▶ **WHAT IS NEEDED**
Copy verbatim the block of lines in the entries below whose first line contains "[unfold moved_by; simpl; lia|]." and whose last line contains "(f64_of_Z value) true)]". Leave out all other lines.

▶ **TASK MATERIAL**

Lemma safe_descriptors data count offset :
  (offset <= length data)%nat ->
  safe_dec (fun p => moved_by (fun ds => sum_list (map descriptor_size ds)) data offset p /\ Forall descriptor_ok p.1)
    (parse_descriptors data count offset).
Proof.
  revert offset. induction count as [|count IH]; intros offset Ho; cbn [parse_descriptors];
    [by split; [unfold moved_by; simpl; lia|]|].
  eapply safe_dec_bind; [apply safe_slice; lia|]. intros rest Hl.
  eapply safe_dec_bind; [apply safe_descriptor|]. intros d [[Hd1 Hd2] Hok]. rewrite Hl in Hd2.
  eapply safe_dec_bind; [apply IH; lia|]. intros ds [[Hds1 Hds2] Hds3].
  split; [|by constructor]. split; cbn [fst snd]; [|lia]. rewrite Hds1, Hd1. cbn [map sum_list_with].
  unfold id. lia.
Qed.

Lemma safe_samples data count offset :
  (offset <= length data)%nat ->
  safe_dec (moved_by (fun ss => 16 * length ss)%nat data offset) (parse_samples data count offset).
Proof.
  revert offset. induction count as [|count IH]; intros offset Ho; cbn [parse_samples];
    [unfold moved_by; simpl; lia|].
  destruct (Nat.ltb_spec (length data) (offset + 16)); [done|]. do 4 safe_read.
  eapply safe_dec_bind; [apply IH; lia|]. intros rest [Hr1 Hr2]. unfold moved_by. simpl in *. lia.
Qed.

(** The form of a sample of a batch with this schema and mask. *)
Definition sample_shape (schema : MetricBodySchema) (stat_mask : Z) (s : MetricAggregateSample) : Prop :=
  match schema, s with
  | SchemaBool, SampleBool _ | SchemaNumeric, SampleNumeric _ | SchemaDiscrete, SampleDiscrete _
  | SchemaString, SampleString _ | SchemaWstring, SampleWstring _ => True
  | SchemaNumericAggregated, SampleNumericAggregated mask values =>
    mask = stat_mask /\ length values = count_ones stat_mask
  | _, _ => False
  end.
Definition metric_batch_to_entries (net_id : string) (cache : gmap Z MetricDescriptor)
    (samples : list MetricSample) : list MetricEntry :=
  omap (fun s =>
    match cache !! ms_metric_id s with
    | None => None
    | Some desc =>
      (fun m =>
         me_set (md_description desc) (md_unit desc) (bridge_dc_time (ms_dc_time s)) local net_id
           (me_ams_source_port m) (me_ams_app_port m) (me_task_index m) (me_task_name m)
           (me_app_name m) (me_project_name m) (md_scope_namespace desc)
           (foldl (fun a (kv : string * string) => <[kv.1 := VString kv.2]> a) (me_attributes m)
              (md_attributes desc))
           (me_trace_id m) (me_span_id m) m) <$> sample_entry desc s
    end) samples.

(** The descriptors by id; a later one replaces an earlier one. *)
Definition descriptor_cache (descriptors : list MetricDescriptor) : gmap Z MetricDescriptor :=
  foldl (fun c d => <[md_metric_id d := d]> c) ∅ descriptors.

(** ** Events *)

Definition diag_event_to_metrics (target : AmsNetId) (ev : DiagEvent)
    (task_names : gmap (AmsNetId * Z) string) : list MetricEntry :=
  let net := AmsNetId_to_string target in
  match ev with
  | ExceedCounter value =>
    [with_ams net (MetricEntry_sum now "tc.rt.exceed_counter" (f64_of_Z value) true)]
  | ExceedReset => [with_ams net (MetricEntry_sum now "tc.rt.exceed_counter" (f64_of_Z 0) false)]
  | RtUsage peak_latency_us system_latency_us cpu_percent =>
    [with_ams net (MetricEntry_gauge now "tc.rt.cpu_usage_percent" (f64_of_Z cpu_percent));
     with_ams net (MetricEntry_gauge now "tc.rt.system_latency_us" (f64_of_Z system_latency_us));
     with_ams net (MetricEntry_gauge now "tc.rt.peak_latency_us" (f64_of_Z peak_latency_us))]
  | TaskStats task_port _ cycle_counter cpu_ticks_100ns exec_ticks_100ns =>
    let cpu_ns := f64_mul (f64_of_Z cpu_ticks_100ns) (f64_of_Z 100) in
    let exec_ns := f64_mul (f64_of_Z exec_ticks_100ns) (f64_of_Z 100) in
    let task_name := default ("port-" +:+ dec task_port) (task_names !! (target, task_port)) in
    [with_task net task_port task_name (MetricEntry_sum now "tc.task.cpu_time_ns" cpu_ns true);
     with_task net task_port task_name (MetricEntry_sum now "tc.task.exec_time_ns" exec_ns true);
     with_task net task_port task_name
       (MetricEntry_sum now "tc.task.cycle_count" (f64_of_Z cycle_counter) true)]
  | TaskDiagBatch b => batch_to_metrics net b
  | MetricBatch _ _ _ _ descriptors samples =>
    metric_batch_to_entries net (descriptor_cache descriptors) samples
  | MetricAggregateBatch b => metric_aggregate_to_entries net b
  end.
(* ===== verification/ConnectionManager.v ===== *)
(** * Connection limits (crates/tc-otel-ads: connection_manager.rs)

    [try_acquire] and the drop of a [ConnectionPermit] run concurrently on
    many threads over shared state: a semaphore, a locked map of per-address
    states, and atomic counters. Each atomic access, and each section under
    the lock, is one step; a connection attempt is a thread that goes through
    the phases of [try_acquire] and later of the drop. The theorems hold for
    every interleaving. The clock is monotonic, in milliseconds. *)

From S2P Require Import Prelude.
From S2P Require Import External.
From S2P Require Import Net.

(** ** Data *)

Record ConnectionConfig := mkConnConfig {
  cc_max_connections : nat;
  cc_idle_timeout_secs : Z;
  cc_max_connections_per_ip : nat;
  cc_rate_limit_per_sec_per_ip : nat;
  cc_keepalive_interval_secs : Z;
  cc_send_buffer_size : Z;
  cc_shutdown_timeout_secs : Z;
}.

Definition ConnectionConfig_default : ConnectionConfig := mkConnConfig 100 300 10 10 60 1048576 30.

Inductive ConnectionRejection :=
| MaxConnectionsReached
| PerIpLimitReached (ip : IpAddr) (current : nat)
| RateLimitExceeded (ip : IpAddr)
| ShuttingDown.

#[export] Instance ConnectionRejection_eq_dec : EqDecision ConnectionRejection.
Proof. solve_decision. Defined.

Record IpState := mkIpState {
  is_active : nat;
  is_timestamps : list Z;
}.

Definition IpState_new : IpState := mkIpState 0 [].

(** [IpState::prune_timestamps]. *)
Definition prune_timestamps (now : Z) (s : IpState) : IpState :=
  mkIpState (is_active s) (List.filter (fun ts => now - ts <? 1000) (is_timestamps s)).

Section ConnectionManager.
Context `{SO : SemaphoreOps}.

Record ConnectionManager := mkManager {
  cm_config : ConnectionConfig;
  cm_semaphore : Semaphore;
  cm_ip_states : gmap IpAddr IpState;
  cm_active_count : Z;
  cm_shutting_down : bool;
  cm_total_accepted : Z;
  cm_total_rejected : Z;
}.
(** ** The table of waiting requests is consistent *)

Context `{!OneshotLaws OS}.
#[local] Set Default Proof Using "All".

Implicit Types (d : AmsDispatcher) (s : DispatcherSystem).

(** The channel of a registered request is open and in the table, or its
    answer is there and the table has forgotten the id. *)
Definition open_entry (d : AmsDispatcher) (t : nat) (id : Z) : Prop :=
  ad_pending d !! id = Some t /\
  exists c, ad_channels d !! t = Some c /\ oneshot_poll c = None.

Definition answered (d : AmsDispatcher) (rs : list ResponseFrame) (t : nat) (id : Z) : Prop :=
  ad_pending d !! id = None /\
  exists c resp, ad_channels d !! t = Some c /\ oneshot_poll c = Some (Some resp) /\
    resp ∈ rs /\ is_response (rf_header resp) = true /\ invoke_id (rf_header resp) = id.

(** The request holds an id, registered or not. *)
Definition held_id (ph : Phase) : option Z :=
  match ph with Registering _ id _ => Some id | _ => registered_id ph end.

(** A finished request was answered by a response with its id; the sender of
    a waiting request is never dropped by someone else. *)
Definition result_ok (ids : gmap nat Z) (rs : list ResponseFrame) (t : nat) (ph : Phase) : Prop :=
  match ph with
  | Done (Ok p) =>
    exists id resp, ids !! t = Some id /\ resp ∈ rs /\ is_response (rf_header resp) = true /\
      invoke_id (rf_header resp) = id /\ error_code (rf_header resp) = 0 /\ rf_payload resp = p
  | Done (Err Closed) | Unregister _ Closed | TcpDrop _ Closed => False
  | _ => True
  end.

Record disp_inv (s : DispatcherSystem) : Prop := {
  inv_counter : ad_invoke_counter (sy_disp s) = wrap 32 (1 + Z.of_nat (sy_allocs s));
  inv_ids : forall t id, sy_ids s !! t = Some id ->
    exists k, (k < sy_allocs s)%nat /\ id = wrap 32 (1 + Z.of_nat k);
  inv_ids_inj : forall t t' id,
    sy_ids s !! t = Some id -> sy_ids s !! t' = Some id -> t = t';
  inv_held : forall t rq ph id,
    sy_threads s !! t = Some (rq, ph) -> held_id ph = Some id -> sy_ids s !! t = Some id;
  inv_pending : forall id t, ad_pending (sy_disp s) !! id = Some t ->
    exists rq ph, sy_threads s !! t = Some (rq, ph) /\ registered_id ph = Some id;
  inv_registered : forall t rq ph id,
    sy_threads s !! t = Some (rq, ph) -> registered_id ph = Some id ->
    open_entry (sy_disp s) t id \/ answered (sy_disp s) (sy_received s) t id;
  inv_results : forall t rq ph,
    sy_threads s !! t = Some (rq, ph) -> result_ok (sy_ids s) (sy_received s) t ph;
}.

Lemma disp_init_inv net port sink : disp_inv (disp_init net port sink).
Proof.
  split; simpl; intros; try (by rewrite lookup_empty in *); done.
Qed.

▶ **WRITTEN REPLY**
    [unfold moved_by; simpl; lia|].
  destruct (Nat.ltb_spec (length data) (offset + 16)); [done|]. do 4 safe_read.
  eapply safe_dec_bind; [apply IH; lia|]. intros rest [Hr1 Hr2]. unfold moved_by. simpl in *. lia.
Qed.

(** The form of a sample of a batch with this schema and mask. *)
Definition sample_shape (schema : MetricBodySchema) (stat_mask : Z) (s : MetricAggregateSample) : Prop :=
  match schema, s with
  | SchemaBool, SampleBool _ | SchemaNumeric, SampleNumeric _ | SchemaDiscrete, SampleDiscrete _
  | SchemaString, SampleString _ | SchemaWstring, SampleWstring _ => True
  | SchemaNumericAggregated, SampleNumericAggregated mask values =>
    mask = stat_mask /\ length values = count_ones stat_mask
  | _, _ => False
  end.
Definition metric_batch_to_entries (net_id : string) (cache : gmap Z MetricDescriptor)
    (samples : list MetricSample) : list MetricEntry :=
  omap (fun s =>
    match cache !! ms_metric_id s with
    | None => None
    | Some desc =>
      (fun m =>
         me_set (md_description desc) (md_unit desc) (bridge_dc_time (ms_dc_time s)) local net_id
           (me_ams_source_port m) (me_ams_app_port m) (me_task_index m) (me_task_name m)
           (me_app_name m) (me_project_name m) (md_scope_namespace desc)
           (foldl (fun a (kv : string * string) => <[kv.1 := VString kv.2]> a) (me_attributes m)
              (md_attributes desc))
           (me_trace_id m) (me_span_id m) m) <$> sample_entry desc s
    end) samples.

(** The descriptors by id; a later one replaces an earlier one. *)
Definition descriptor_cache (descriptors : list MetricDescriptor) : gmap Z MetricDescriptor :=
  foldl (fun c d => <[md_metric_id d := d]> c) ∅ descriptors.

(** ** Events *)

Definition diag_event_to_metrics (target : AmsNetId) (ev : DiagEvent)
    (task_names : gmap (AmsNetId * Z) string) : list MetricEntry :=
  let net := AmsNetId_to_string target in
  match ev with
  | ExceedCounter value =>
    [with_ams net (MetricEntry_sum now "tc.rt.exceed_counter" (f64_of_Z value) true)]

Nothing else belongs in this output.